_Exercise objective:_ Filter the entries, keeping every line with the string "standing".

Source data
(** What an evaluation decides and leaves behind.  An outcome exists only
    for a request pinned to the active constitution and within the bound on
    entities.  It is a permit exactly when Cedar allows the built request; a
    permit carries the scores and the effects of the second layer, and the
    index becomes what the procedures make of it; a denial carries neither,
    says whether any rule matched, and leaves the evaluator as it was.  An
    error leaves it as it was, too. *)
Lemma evaluate_exact request clock s :
  let '(r, s') := evaluate values attr_iter request clock s in
  match r with
  | Err _ => s' = s
  | Ok o =>
      ∃ a es cr allowed ids,
        current s = Some a ∧ request_constitution_hash request = hash_of a ∧
        (entity_count (entity_snapshot request) ≤ SandboxConfig.max_entity_count (sandbox s))%N ∧
        built request a = Ok (es, cr) ∧ is_authorized cr (policy_set a) es = (allowed, ids) ∧
        matched_rule_ids o = ids ∧ decided_at o = clock 0 ∧
        evidence_digest o = compute_evidence_digest (sorted ids) (score_contributions o) (procedure_effects o)
                              (input_digest request) ∧
        if (allowed : bool) then
          let '(index, effects) := evaluate_procedures values cr es (resolved_engine_config a) (layer_b a)
                                     (eval_ctx request a) (procedure_index s) in
          decision o = Decision.Permit ∧ deny_reason o = None ∧
          score_contributions o = contributions (evaluate_scoring cr es (layer_b a)) ∧
          outcome_total_score o = total_score (evaluate_scoring cr es (layer_b a)) ∧
          procedure_effects o = effects ∧ s' = set_index index s
        else
          decision o = Decision.Deny ∧ score_contributions o = [] ∧ outcome_total_score o = None ∧
          procedure_effects o = [] ∧ s' = s ∧
          deny_reason o = Some (match ids with [] => "no_permit_rule" | _ => "forbid_rule_matched" end)%string
  end.
Proof.
  unfold evaluate, mthen at 1 2, gets, lift, throw.
  destruct (current s) as [a|] eqn:Hc; simpl; [|done].
  case_bool_decide as Hpin; cbn [negb]; [|done].
  destruct (evaluate_against values attr_iter request a Active (clock 0) s) as [r s'] eqn:He.
  destruct (evaluate_against_inadmissible _ _ _ _ _ _ He) as [Ha|(-> & e & ->)]; [|done].
  rewrite evaluate_against_admissible in He by done. destruct (built request a) as [[es cr]|e] eqn:Hb;
    [|by injection He as <- <-].
  destruct (is_authorized cr (policy_set a) es) as [allowed ids] eqn:Hauth.
  unfold run_layer_b, mthen, gets, mret, modify, map_cedar_response in He. cbn [fst snd] in He.
  destruct allowed; cbn [negb] in He.
  - destruct (evaluate_procedures _ _ _ _ _ _ _) as [index effects] eqn:Hp. injection He as <- <-.
    exists a, es, cr, true, ids. rewrite Hp. split_and!; try done. apply Ha.
  - injection He as <- <-. exists a, es, cr, false, ids. split_and!; try done; [apply Ha|].
    simpl. destruct ids; [by rewrite bool_decide_true|by rewrite bool_decide_false].
Qed.
(* ===== verification/LoopLaws.v ===== *)
(** * The enforcement loop: what it guarantees

    The standing of every agent is a function of the receipts the forwarder has
    read, which are the appended receipts in their order; an emitted effect
    comes back as the effect it was; the loop settles; and the capability store
    sees the standing. *)

From S2P Require Import Prelude RustStd Core CoreProto Crypto ReceiptTypes ReceiptProto Merkle.
From S2P Require Import Score Enforcement CedarPlus Procedure Validate Evaluator EvaluatorLaws.
From S2P Require Import ReceiptVerify ReceiptStore Passport PassportStore Scope Capability CapabilityStore.
From S2P Require Import Tokio Publisher EnforcementLoop.

(** ** What the engine returns *)

(** An [enforcement.*] effect with no evidence but the engine's own. *)
Definition engine_keys : list string := ["pattern_summary"; "group_key"; "matched_timestamps_ns"]%string.
Definition engine_effect (e : EnforcementEffect) : Prop :=
  starts_with "enforcement." (Effect.action_kind e) = true ∧
  ∀ k, is_Some (Effect.additional_evidence e !! k) → k ∈ engine_keys.

Section engine.
Context `{OffsetDateTimeOps}.
Import Engine.

Lemma check_detect_effect rule r s : Forall engine_effect (option_list (check_detect rule r s).1).
Proof.
  unfold check_detect. destruct (negb _); [constructor|]. cbv zeta. destruct (_ <? _)%N; [constructor|].
  cbn [fst option_list]. constructor; [|constructor]. split; [reflexivity|]. intros k. simpl.
  unfold detect_evidence. rewrite !lookup_insert_is_Some, lookup_empty.
  unfold engine_keys. intros [<-|[_ [<-|[_ [<-|[_ []%is_Some_None]]]]]]; set_solver.
Qed.

Lemma on_receipt_effects r s : Forall engine_effect (on_receipt r s).1.
Proof.
  unfold on_receipt. destruct (starts_with _ _); [constructor|]. destruct (active s) as [config|]; [|constructor].
  generalize (EngineConfig.enforcement_rules config). intros rules. revert s.
  induction rules as [|rule rules IH]; intros s; [constructor|]. cbn [check_rules].
  pose proof (check_detect_effect rule r s) as He. destruct (check_detect rule r s) as [e s1].
  specialize (IH s1). destruct (check_rules rules r s1) as [es s2]. cbn [fst] in *. by apply Forall_app.
Qed.
(* ===== verification/Auth.v ===== *)
(** * [yutha-control-plane/src/auth.rs]: bearer tokens

    The [authorization] header, the agent and operator tokens it carries, and
    the three guards of the services: an agent, an agent that is not revoked,
    an operator.  Header text, hexadecimal decoding and the decoding of
    messages belong to third-party crates and are interfaces. *)

From S2P Require Import Prelude RustStd Core CoreProto Crypto ReceiptTypes ReceiptProto Status.

(** The text of a header value, if its bytes are printable ([http]);
    [hex::decode] with its error's text; [prost]'s [Message::decode]. *)
Class HeaderOps := { header_to_str : bytes → option string }.
Definition header_char (c : ascii) : bool := bool_decide (c = " "%char) || visible c.
Class HeaderLaws `{HeaderOps} : Prop := {
  header_to_str_as_bytes s : str_forall header_char s = true → header_to_str (as_bytes s) = Some s }.
Class HexOps := { hex_decode : string → Result bytes string }.
Class HexLaws `{HexOps} : Prop := { hex_decode_hex b : hex_decode (hex b) = Ok b }.
Class Decode (P : Type) := decode : bytes → Result P string.
Arguments decode {P _} _.
(** The message with every field unset. *)
Class MessageDefault (P : Type) := message_default : P.
(** Decoding undoes encoding; no bytes are the default message. *)
Class DecodeLaws (P : Type) `{Encode P, Decode P, MessageDefault P} : Prop := {
  decode_encode (p : P) : decode (encode_to_vec p) = Ok p;
  decode_nil : decode [] = Ok (message_default : P) }.

(** A [tonic::Request]: its [authorization] metadata and its message. *)
Record Request (T : Type) := mkRequest { authorization : option bytes; into_inner : T }.
Arguments mkRequest {T} _ _.
Arguments authorization {T} _.
Arguments into_inner {T} _.

(** The two token messages of [spec/control-plane/v1.proto]. *)
Module cp_proto.
Record AgentBearerToken := mkAgentBearerToken {
  Agent_agent_id : option proto.AgentId; Agent_swarm_id : option proto.SwarmId;
  Agent_issued_at : option proto.Timestamp; Agent_expires_at : option proto.Timestamp;
  Agent_nonce : bytes; Agent_extensions : option rproto.Extensions;
  Agent_signature : option proto.Signature }.
Record OperatorBearerToken := mkOperatorBearerToken {
  Operator_operator_id : string; Operator_swarm_id : option proto.SwarmId;
  Operator_issued_at : option proto.Timestamp; Operator_expires_at : option proto.Timestamp;
  Operator_nonce : bytes; Operator_extensions : option rproto.Extensions;
  Operator_signature : option proto.Signature }.
#[global] Instance agent_token_default : MessageDefault AgentBearerToken :=
  mkAgentBearerToken None None None None [] None None.
#[global] Instance operator_token_default : MessageDefault OperatorBearerToken :=
  mkOperatorBearerToken "" None None None [] None None.
End cp_proto.

(* yutha-control-plane/src/auth.rs:64-67 BearerVariant *)
Inductive BearerVariant := AgentBearer | OperatorBearer.
#[global] Instance BearerVariant_eq_dec : EqDecision BearerVariant.
Proof. solve_decision. Defined.

Notation unauthenticated := Status.unauthenticated (only parsing).
(* yutha-ops/src/main.rs:1816-1832 mint_operator_token *)
Definition mint_operator_token (identity : SeedIdentity) (now : Timestamp) (now_ns : N) : option (string * Timestamp) :=
  expires ← expire_after now 300;
  let token sig := cp_proto.mkOperatorBearerToken "yutha-ops"
    (Some (to_proto (swarm_id identity))) (Some (to_proto now)) (Some (to_proto expires))
    (random_nonce now_ns) None sig in
  let sig := SigningKey.sign_message (operator_key identity) (encode_to_vec (token None)) in
  Some (hex (encode_to_vec (token (Some (to_proto sig)))), expires).

(** The text is lower-case hexadecimal with dashes after every group. *)
(* yutha-ops/src/main.rs:1869-1881 format_agent_id *)
Definition format_agent_id (b : bytes) : string :=
  if negb (bool_decide (length b = 16)) then hex b
  else hex (take 4 b) +:+ "-" +:+ hex (take 2 (drop 4 b)) +:+ "-" +:+ hex (take 2 (drop 6 b)) +:+ "-"
       +:+ hex (take 2 (drop 8 b)) +:+ "-" +:+ hex (take 6 (drop 10 b)).
Fixpoint without_dashes (s : string) : string :=
  match s with
  | EmptyString => EmptyString
  | String c s => if bool_decide (c = "-"%char) then without_dashes s else String c (without_dashes s)
  end.
(* yutha-ops/src/main.rs:1883-1887 parse_agent_id *)
Definition parse_agent_id (s : string) : Result AgentId string :=
  let? raw := map_err (λ _, "agent_id hex"%string) (hex_decode (without_dashes s)) in
  map_err (λ _, "agent_id must be 16 bytes"%string) (AgentId.from_bytes raw).
(** ** Who may call *)

(** The [authorization] header of a call, and the token its handler asks for. *)
Inductive Guard := Anyone | ActiveAgent | OperatorOnly.
Definition header_of (c : Call) : option bytes :=
  match c with
  | Register r => authorization r | Revoke r => authorization r | OperatorRevoke r => authorization r
  | RotateKey r => authorization r | GetTopology r => authorization r
  | IssueCapability r => authorization r | AttenuateCapability _ r => authorization r
  | RevokeCapability r => authorization r | CheckCapability r => authorization r
  | GetReceipt r => authorization r | QueryReceipts r => authorization r
  | SendEnvelope r => authorization r | Subscribe r => authorization r
  | ActivateConstitution r => authorization r | GetActive r => authorization r
  | ActivateShadow r => authorization r | ClearShadow r => authorization r
  | PromoteShadow r => authorization r | GetActiveShadow r => authorization r
  end.
Definition guard_of (c : Call) : Guard :=
  match c with
  | Register _ | GetReceipt _ | QueryReceipts _ => Anyone
  | OperatorRevoke _ | ActivateConstitution _ | ActivateShadow _ | ClearShadow _ | PromoteShadow _ => OperatorOnly
  | _ => ActiveAgent
  end.
Definition only_reads (c : Call) : bool :=
  match c with
  | RotateKey _ | GetTopology _ | GetReceipt _ | QueryReceipts _ | GetActive _ | GetActiveShadow _ => true
  | _ => false
  end.

(** Why the guard turns the call away, if it does. *)
Definition refusal (now : Timestamp) (c : Call) s : option Status :=
  let request := mkRequest (header_of c) tt in
  match guard_of c with
  | Anyone => None
  | ActiveAgent =>
      match require_active_bearer_auth request (revoked_agents s) (resolver s) (Topology.swarm_id topology) now with
      | Ok _ => None | Err st => Some st
      end
  | OperatorOnly =>
      match require_operator_bearer_auth request operator_public_key (Topology.swarm_id topology) now with
      | Ok _ => None | Err st => Some st
      end
  end.

Lemma active_turns_away {T A} now (r : Request T) (k : AuthContext → RPC A) s st :
  require_active_bearer_auth (mkRequest (authorization r) tt) (revoked_agents s) (resolver s)
    (Topology.swarm_id topology) now = Err st →
  mthen (require_active topology now r) k s = (Err st, s).
Proof. intros Hr. unfold mthen, require_active. change (require_active_bearer_auth r) with (require_active_bearer_auth (mkRequest (authorization r) tt)). by rewrite Hr. Qed.
Lemma operator_turns_away {T A} now (r : Request T) (k : OperatorAuthContext → RPC A) s st :
  require_operator_bearer_auth (mkRequest (authorization r) tt) operator_public_key
    (Topology.swarm_id topology) now = Err st →
  mthen (require_operator topology operator_public_key now r) k s = (Err st, s).
Proof. intros Hr. unfold mthen, require_operator, lift. change (require_operator_bearer_auth r) with (require_operator_bearer_auth (mkRequest (authorization r) tt)). by rewrite Hr. Qed.
Lemma answered_refused {A} (m : RPC A) s st : m s = (Err st, s) → answered m s = (Err (Refused st), s).
Proof. intros Hm. unfold answered, refusing, m_map_err, mthen. by rewrite Hm. Qed.

Lemma serve_refused clock c s st :
  refusal (clock 0 0) c s = Some st → serve clock c s = (Err (Refused st), s).
Proof.
  unfold refusal. intros Hr.
  destruct c; cbn [guard_of header_of serve] in *;
    first [discriminate | destruct (require_active_bearer_auth _ _ _ _ _) eqn:Ha; [discriminate|]
          | destruct (require_operator_bearer_auth _ _ _ _) eqn:Ha; [discriminate|]]; injection Hr as ->.
  all: try (apply answered_refused; apply active_turns_away; exact Ha).
  all: try (apply answered_refused; apply operator_turns_away; exact Ha).
  - unfold envelope_send. unfold mthen at 1 2, refusing, m_map_err. unfold send_begin.
    by rewrite (active_turns_away _ _ _ _ _ Ha).
  - apply answered_refused. unfold constitution_activate, activate_swap. unfold mthen at 1.
    by rewrite (operator_turns_away _ _ _ _ _ Ha).
  - apply answered_refused. unfold constitution_promote_shadow, promote_begin. unfold mthen at 1.
    by rewrite (operator_turns_away _ _ _ _ _ Ha).
Qed.
End services.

_Finished exercise:_
    The standing of every agent is a function of the receipts the forwarder has
    sees the standing. *)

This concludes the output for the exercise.